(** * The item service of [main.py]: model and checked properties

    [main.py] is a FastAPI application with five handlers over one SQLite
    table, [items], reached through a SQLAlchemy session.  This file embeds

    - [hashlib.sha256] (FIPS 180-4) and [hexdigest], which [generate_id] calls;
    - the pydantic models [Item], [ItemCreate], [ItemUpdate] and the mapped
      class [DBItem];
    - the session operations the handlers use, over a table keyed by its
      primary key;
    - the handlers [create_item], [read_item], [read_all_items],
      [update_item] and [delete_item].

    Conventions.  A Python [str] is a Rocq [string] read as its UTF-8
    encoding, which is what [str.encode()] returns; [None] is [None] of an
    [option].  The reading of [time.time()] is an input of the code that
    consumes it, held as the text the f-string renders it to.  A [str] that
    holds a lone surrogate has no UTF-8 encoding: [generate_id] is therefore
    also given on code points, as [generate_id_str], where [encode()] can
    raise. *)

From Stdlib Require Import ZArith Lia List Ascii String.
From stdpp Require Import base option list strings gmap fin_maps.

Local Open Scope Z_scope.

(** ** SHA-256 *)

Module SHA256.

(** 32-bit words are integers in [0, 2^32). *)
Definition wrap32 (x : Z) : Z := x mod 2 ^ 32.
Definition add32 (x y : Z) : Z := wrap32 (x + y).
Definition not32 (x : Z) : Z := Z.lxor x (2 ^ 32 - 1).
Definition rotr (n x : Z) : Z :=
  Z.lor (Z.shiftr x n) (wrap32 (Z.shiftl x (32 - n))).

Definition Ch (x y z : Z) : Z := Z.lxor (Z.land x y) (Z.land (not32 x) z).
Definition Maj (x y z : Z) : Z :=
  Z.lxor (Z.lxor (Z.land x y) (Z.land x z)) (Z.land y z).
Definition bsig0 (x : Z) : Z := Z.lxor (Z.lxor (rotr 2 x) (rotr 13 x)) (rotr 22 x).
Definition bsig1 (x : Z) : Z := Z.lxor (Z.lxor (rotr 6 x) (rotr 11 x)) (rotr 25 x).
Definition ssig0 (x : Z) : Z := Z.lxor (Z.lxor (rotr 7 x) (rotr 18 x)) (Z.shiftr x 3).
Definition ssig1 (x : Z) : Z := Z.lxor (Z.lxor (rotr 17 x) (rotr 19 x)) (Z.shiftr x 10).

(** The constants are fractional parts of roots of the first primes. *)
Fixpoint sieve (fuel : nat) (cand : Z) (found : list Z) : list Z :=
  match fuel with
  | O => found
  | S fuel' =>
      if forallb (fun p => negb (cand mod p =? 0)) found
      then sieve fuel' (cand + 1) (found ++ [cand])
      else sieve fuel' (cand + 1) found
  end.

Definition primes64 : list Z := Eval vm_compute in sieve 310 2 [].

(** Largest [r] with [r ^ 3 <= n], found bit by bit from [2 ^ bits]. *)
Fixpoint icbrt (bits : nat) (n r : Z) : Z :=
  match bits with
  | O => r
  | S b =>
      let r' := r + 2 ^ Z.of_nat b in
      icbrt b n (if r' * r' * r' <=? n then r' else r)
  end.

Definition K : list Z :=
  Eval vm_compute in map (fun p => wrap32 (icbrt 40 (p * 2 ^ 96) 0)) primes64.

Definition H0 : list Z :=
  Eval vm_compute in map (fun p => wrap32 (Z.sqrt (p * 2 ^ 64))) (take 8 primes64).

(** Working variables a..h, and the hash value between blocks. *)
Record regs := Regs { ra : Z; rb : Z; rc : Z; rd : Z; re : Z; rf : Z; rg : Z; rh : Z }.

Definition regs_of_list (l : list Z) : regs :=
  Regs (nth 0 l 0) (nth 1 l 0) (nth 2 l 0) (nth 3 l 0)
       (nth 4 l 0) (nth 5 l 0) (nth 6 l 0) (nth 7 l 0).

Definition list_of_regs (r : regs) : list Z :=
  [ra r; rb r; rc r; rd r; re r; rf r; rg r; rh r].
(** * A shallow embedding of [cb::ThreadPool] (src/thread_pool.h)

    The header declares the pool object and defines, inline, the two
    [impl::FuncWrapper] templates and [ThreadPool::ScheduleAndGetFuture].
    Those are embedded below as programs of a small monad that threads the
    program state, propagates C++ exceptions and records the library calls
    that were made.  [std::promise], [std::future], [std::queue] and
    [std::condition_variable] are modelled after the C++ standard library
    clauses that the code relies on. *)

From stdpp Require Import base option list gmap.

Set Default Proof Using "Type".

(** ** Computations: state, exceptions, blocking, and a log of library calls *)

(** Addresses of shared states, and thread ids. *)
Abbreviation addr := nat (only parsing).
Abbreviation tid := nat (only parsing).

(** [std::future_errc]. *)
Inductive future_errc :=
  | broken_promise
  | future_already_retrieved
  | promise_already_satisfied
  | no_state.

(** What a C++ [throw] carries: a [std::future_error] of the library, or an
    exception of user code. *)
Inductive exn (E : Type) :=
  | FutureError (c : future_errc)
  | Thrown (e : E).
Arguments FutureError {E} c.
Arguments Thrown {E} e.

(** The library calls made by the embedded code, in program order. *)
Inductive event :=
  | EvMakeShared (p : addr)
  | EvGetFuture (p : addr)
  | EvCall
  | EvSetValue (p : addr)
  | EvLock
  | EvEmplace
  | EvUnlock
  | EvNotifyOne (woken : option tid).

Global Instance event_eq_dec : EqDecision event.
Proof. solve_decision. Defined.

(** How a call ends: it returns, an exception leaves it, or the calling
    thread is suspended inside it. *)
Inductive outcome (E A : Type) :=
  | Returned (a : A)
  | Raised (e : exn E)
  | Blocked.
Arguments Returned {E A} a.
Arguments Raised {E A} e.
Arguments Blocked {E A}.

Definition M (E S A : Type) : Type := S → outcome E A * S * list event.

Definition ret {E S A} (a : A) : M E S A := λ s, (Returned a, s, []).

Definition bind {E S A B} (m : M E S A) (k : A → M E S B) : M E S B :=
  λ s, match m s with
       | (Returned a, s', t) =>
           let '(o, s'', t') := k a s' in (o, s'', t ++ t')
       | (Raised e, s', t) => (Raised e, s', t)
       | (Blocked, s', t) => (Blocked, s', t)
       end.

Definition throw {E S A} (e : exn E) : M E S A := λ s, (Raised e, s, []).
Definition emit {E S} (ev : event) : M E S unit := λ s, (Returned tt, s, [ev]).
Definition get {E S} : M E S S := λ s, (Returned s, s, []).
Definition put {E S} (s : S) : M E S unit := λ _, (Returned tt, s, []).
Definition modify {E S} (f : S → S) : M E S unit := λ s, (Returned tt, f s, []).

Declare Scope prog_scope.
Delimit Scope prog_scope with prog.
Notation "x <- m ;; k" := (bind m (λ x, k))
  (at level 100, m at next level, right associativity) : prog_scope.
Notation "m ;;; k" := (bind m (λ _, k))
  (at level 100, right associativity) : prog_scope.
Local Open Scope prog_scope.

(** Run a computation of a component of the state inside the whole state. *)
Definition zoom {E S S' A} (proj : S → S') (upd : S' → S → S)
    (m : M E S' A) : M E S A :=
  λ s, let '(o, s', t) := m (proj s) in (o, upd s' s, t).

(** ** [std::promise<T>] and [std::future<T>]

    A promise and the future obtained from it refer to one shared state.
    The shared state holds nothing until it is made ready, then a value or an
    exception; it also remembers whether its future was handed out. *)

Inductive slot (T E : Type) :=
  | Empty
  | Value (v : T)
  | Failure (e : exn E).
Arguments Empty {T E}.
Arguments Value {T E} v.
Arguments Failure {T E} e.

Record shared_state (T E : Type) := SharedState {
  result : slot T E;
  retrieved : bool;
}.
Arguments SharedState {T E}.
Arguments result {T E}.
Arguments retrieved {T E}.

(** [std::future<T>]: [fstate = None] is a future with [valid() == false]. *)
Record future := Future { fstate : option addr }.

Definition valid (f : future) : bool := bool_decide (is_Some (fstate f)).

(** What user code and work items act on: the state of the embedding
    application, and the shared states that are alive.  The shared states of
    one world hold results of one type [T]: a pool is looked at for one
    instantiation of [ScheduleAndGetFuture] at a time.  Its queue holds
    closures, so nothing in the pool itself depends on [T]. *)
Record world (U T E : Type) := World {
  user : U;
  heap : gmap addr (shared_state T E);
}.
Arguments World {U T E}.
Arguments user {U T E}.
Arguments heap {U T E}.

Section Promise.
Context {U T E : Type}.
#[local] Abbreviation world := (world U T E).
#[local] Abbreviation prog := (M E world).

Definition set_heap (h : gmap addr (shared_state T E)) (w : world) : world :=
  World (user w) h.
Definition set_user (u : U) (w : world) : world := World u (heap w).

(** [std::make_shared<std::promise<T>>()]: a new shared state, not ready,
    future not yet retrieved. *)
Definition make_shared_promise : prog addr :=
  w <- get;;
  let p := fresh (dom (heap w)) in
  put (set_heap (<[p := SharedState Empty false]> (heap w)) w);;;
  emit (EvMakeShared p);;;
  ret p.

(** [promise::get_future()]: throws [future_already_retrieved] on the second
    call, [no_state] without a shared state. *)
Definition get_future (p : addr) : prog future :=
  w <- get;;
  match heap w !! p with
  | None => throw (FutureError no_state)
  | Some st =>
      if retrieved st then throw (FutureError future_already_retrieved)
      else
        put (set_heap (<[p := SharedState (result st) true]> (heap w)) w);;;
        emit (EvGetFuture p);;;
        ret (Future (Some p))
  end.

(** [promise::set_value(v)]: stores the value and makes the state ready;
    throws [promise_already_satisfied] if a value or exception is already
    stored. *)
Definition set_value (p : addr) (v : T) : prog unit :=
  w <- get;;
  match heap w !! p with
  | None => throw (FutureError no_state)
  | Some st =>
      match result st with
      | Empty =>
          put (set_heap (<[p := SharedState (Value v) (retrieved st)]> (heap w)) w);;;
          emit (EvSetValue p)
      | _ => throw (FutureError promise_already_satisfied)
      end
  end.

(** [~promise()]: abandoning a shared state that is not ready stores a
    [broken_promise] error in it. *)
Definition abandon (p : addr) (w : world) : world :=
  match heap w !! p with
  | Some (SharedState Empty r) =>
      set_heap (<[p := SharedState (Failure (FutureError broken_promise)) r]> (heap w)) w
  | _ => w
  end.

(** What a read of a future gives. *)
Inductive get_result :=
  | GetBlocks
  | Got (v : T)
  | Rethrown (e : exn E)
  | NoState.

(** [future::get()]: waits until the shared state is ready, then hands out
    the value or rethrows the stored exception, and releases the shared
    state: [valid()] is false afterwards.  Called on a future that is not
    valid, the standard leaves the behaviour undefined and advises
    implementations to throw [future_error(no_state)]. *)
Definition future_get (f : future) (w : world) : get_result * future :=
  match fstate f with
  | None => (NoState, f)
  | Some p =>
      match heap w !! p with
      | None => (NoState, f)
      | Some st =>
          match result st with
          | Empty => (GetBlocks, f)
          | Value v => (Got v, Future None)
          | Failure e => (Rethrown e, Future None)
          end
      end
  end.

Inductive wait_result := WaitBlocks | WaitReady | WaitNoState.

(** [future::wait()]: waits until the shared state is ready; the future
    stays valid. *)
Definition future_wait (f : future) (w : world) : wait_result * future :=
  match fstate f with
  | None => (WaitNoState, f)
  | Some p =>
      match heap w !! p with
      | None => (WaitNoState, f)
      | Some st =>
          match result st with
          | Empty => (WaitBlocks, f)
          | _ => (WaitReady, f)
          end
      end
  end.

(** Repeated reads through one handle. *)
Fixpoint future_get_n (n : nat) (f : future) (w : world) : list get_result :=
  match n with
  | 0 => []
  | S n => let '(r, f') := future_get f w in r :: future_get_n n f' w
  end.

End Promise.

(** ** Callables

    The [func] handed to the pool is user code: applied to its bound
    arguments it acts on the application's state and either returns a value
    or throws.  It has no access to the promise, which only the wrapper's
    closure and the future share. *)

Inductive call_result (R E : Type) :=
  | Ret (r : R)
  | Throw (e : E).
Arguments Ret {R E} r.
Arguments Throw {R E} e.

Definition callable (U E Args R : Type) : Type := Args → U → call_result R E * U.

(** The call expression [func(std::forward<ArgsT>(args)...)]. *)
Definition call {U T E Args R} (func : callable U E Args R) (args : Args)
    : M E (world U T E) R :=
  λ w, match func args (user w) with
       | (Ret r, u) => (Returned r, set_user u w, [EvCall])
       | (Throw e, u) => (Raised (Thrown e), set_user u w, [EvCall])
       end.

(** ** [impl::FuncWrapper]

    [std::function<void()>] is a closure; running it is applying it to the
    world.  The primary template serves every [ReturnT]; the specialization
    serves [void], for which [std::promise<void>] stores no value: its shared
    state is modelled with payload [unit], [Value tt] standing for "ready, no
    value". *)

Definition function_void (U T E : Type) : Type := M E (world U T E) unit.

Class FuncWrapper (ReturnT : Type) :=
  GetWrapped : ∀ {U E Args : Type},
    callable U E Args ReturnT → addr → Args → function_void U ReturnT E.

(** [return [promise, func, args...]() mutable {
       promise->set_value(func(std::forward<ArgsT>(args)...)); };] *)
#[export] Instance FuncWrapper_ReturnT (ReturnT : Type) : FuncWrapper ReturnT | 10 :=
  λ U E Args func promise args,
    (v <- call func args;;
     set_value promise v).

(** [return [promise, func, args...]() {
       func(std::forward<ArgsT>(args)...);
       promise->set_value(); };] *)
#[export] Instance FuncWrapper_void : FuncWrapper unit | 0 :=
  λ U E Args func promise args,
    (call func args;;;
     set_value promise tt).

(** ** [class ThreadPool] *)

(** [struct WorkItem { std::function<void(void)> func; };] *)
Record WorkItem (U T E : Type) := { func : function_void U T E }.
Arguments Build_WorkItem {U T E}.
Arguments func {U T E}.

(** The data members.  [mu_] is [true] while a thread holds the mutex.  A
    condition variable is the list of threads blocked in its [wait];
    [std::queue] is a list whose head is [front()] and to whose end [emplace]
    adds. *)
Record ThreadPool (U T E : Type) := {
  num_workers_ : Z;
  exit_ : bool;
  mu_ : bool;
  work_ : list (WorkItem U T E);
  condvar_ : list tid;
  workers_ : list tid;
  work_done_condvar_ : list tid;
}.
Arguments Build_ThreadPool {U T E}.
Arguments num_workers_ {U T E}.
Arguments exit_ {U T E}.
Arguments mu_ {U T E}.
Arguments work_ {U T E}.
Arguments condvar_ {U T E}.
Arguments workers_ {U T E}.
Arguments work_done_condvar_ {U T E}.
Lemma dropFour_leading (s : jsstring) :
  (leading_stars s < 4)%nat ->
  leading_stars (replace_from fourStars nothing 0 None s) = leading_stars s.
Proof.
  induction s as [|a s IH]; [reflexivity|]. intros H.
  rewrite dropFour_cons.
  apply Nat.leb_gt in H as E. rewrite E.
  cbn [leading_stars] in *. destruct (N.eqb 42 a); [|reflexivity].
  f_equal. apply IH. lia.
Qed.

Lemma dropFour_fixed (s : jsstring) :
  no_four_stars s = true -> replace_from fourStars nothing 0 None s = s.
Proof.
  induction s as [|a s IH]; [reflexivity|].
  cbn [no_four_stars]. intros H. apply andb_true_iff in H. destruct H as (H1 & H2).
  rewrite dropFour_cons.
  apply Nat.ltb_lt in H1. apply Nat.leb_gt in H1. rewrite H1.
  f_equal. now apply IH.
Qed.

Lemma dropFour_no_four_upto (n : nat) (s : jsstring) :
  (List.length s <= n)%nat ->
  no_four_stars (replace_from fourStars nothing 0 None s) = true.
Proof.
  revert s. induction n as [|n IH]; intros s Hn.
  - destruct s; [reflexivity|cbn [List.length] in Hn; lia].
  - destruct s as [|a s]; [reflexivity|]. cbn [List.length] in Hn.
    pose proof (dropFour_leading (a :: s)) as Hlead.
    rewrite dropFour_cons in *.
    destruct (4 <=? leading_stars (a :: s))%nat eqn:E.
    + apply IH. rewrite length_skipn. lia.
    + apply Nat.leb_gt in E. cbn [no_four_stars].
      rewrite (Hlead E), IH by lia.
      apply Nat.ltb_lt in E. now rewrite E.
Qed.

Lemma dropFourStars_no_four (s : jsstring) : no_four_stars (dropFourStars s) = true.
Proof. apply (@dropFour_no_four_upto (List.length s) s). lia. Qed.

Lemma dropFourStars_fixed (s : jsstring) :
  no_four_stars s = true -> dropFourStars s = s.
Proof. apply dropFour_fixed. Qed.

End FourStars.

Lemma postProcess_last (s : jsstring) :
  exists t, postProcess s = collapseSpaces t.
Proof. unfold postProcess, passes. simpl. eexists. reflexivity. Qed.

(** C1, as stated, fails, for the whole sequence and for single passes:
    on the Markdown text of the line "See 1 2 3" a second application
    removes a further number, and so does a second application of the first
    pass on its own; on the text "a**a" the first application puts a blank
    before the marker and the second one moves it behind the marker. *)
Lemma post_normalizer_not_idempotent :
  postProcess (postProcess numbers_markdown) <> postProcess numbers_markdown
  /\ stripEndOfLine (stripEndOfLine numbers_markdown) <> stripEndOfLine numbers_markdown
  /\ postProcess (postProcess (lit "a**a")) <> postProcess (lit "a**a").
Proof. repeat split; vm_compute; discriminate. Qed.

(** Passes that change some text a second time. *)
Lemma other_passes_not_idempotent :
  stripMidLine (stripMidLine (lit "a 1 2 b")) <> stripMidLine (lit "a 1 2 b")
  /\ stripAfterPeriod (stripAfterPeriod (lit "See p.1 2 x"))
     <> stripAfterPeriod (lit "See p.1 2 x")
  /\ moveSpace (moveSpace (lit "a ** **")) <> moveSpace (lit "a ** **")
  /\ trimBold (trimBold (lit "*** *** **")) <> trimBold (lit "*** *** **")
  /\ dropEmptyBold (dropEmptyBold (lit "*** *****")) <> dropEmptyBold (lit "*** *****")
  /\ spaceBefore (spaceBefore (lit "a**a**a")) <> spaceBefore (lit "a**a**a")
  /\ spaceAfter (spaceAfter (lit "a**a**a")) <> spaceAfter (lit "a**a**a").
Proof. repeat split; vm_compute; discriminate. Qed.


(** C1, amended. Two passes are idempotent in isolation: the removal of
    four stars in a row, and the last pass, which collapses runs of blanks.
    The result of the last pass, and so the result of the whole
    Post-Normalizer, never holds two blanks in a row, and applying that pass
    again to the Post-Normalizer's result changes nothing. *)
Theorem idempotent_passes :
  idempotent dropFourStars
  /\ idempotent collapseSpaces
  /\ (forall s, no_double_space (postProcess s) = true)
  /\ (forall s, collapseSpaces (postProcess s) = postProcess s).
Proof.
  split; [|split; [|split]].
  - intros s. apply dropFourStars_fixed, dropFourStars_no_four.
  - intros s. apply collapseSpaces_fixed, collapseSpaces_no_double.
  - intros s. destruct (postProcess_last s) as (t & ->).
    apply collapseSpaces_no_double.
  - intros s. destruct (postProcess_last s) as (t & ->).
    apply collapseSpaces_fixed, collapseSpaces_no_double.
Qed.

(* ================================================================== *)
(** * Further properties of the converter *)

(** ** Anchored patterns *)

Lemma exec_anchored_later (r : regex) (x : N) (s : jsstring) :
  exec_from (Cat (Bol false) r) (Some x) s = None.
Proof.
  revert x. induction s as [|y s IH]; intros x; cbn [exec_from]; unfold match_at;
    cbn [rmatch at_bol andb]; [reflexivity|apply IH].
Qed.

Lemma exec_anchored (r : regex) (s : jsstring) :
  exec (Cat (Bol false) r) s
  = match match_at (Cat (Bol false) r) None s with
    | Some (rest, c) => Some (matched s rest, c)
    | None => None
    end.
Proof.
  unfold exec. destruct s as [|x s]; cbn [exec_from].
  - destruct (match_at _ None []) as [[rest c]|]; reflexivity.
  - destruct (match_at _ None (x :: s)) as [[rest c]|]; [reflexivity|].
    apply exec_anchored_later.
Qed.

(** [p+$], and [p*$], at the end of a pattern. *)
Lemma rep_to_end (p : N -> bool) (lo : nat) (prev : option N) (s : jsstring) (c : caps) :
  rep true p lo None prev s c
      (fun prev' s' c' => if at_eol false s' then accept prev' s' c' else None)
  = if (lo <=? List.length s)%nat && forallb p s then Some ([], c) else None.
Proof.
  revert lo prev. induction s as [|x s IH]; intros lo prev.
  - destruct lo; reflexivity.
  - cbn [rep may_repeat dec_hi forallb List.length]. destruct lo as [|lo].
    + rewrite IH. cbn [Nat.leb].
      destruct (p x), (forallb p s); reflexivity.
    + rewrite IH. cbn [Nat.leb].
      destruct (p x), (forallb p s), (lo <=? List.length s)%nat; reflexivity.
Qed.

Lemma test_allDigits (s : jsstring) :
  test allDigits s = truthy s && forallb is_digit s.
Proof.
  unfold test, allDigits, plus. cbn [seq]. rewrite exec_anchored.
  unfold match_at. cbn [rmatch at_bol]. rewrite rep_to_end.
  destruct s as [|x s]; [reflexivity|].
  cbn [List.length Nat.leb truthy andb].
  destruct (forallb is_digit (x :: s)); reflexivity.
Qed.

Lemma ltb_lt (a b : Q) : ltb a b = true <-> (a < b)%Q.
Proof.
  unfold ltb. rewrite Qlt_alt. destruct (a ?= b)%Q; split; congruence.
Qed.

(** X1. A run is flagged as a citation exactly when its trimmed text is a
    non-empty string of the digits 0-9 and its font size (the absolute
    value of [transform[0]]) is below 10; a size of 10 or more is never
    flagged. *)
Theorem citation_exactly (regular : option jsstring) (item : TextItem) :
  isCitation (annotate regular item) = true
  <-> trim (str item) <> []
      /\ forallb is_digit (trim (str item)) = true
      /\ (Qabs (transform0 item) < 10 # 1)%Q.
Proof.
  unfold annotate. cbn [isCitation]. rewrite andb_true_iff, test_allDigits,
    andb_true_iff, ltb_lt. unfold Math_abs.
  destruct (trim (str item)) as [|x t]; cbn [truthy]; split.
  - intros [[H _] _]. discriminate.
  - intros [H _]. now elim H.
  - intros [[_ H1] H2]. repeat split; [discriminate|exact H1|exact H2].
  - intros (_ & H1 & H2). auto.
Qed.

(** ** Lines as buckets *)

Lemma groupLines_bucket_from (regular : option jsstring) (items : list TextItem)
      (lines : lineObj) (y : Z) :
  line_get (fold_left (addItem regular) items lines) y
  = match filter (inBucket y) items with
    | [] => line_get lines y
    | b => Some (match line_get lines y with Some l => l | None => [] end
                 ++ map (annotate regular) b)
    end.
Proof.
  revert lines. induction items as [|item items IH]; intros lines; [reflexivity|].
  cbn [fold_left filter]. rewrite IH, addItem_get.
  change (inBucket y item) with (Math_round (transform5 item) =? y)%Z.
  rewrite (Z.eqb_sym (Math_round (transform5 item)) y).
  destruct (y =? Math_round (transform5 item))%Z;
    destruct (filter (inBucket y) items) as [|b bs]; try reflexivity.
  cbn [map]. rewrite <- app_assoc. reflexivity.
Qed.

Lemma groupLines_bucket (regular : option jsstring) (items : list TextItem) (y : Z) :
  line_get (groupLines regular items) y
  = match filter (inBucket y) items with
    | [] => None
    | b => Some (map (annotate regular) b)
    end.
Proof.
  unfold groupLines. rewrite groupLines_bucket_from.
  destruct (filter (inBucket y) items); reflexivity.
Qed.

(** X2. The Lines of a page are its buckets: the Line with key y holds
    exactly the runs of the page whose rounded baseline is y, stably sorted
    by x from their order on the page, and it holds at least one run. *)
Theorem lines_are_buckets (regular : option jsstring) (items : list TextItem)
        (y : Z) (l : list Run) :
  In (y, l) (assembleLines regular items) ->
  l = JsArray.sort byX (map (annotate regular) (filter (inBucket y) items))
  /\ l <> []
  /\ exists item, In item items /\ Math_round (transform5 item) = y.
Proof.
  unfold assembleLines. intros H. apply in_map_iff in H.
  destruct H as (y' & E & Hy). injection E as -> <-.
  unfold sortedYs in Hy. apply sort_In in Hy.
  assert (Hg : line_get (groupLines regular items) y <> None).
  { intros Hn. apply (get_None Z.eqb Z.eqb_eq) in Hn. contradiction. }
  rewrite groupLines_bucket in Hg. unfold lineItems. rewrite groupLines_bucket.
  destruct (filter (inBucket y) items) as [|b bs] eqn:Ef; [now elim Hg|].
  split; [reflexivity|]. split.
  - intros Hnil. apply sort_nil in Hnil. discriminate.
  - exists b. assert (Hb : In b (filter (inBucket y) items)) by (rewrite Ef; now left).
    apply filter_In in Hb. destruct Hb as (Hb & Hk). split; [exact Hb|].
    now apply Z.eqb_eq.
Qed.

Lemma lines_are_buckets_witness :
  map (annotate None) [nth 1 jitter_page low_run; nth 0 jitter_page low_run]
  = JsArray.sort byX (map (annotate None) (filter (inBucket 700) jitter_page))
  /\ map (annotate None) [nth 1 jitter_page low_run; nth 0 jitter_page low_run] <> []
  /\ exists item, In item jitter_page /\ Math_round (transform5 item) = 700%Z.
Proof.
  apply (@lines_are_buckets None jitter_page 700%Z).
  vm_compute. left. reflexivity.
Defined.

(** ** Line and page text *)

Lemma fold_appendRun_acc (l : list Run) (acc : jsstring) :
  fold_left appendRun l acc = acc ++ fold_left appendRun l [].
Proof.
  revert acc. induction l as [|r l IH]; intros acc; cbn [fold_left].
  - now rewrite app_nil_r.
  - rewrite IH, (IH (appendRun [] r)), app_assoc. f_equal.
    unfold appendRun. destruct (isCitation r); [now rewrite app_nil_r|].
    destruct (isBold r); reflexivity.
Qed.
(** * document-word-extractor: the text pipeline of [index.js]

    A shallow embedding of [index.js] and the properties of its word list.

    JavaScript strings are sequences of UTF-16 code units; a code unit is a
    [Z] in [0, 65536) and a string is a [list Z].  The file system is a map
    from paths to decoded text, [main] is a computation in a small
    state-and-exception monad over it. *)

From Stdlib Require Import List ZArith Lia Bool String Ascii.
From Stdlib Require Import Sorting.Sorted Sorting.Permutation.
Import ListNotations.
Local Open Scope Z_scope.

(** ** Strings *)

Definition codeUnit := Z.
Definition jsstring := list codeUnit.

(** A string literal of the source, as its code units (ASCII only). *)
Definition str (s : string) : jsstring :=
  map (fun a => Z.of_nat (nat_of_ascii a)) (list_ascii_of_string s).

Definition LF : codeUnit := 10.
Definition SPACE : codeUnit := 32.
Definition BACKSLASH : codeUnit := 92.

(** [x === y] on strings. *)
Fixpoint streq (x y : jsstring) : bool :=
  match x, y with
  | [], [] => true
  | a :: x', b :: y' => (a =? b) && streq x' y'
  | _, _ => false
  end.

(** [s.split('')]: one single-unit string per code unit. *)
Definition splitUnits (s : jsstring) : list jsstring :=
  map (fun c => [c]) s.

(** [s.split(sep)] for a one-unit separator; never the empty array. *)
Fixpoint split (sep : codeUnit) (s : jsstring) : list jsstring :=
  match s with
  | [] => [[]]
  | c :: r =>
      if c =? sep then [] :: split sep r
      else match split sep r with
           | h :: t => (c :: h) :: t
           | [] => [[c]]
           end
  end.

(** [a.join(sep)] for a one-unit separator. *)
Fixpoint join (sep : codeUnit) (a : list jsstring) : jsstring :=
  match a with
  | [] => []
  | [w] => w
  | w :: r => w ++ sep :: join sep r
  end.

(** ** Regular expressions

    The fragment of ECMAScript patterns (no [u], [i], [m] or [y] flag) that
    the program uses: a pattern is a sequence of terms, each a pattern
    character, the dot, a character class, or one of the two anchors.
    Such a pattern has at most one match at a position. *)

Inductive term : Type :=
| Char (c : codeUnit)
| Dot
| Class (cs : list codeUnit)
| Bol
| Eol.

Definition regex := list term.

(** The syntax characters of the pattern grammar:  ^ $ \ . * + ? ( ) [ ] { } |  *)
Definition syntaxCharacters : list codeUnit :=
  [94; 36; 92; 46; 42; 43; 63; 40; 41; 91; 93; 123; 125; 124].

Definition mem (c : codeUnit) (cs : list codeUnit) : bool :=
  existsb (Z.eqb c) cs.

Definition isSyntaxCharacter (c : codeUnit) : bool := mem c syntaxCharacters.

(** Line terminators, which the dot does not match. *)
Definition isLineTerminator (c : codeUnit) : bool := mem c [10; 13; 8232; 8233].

_____

Give back exactly what runs from the first line of the listing above to the line that contains "- [hashlib.sha256] (FIPS", keeping both end lines.

* **Exercise result**
(** * The item service of [main.py]: model and checked properties

    [main.py] is a FastAPI application with five handlers over one SQLite
    table, [items], reached through a SQLAlchemy session.  This file embeds

    - [hashlib.sha256] (FIPS 180-4) and [hexdigest], which [generate_id] calls;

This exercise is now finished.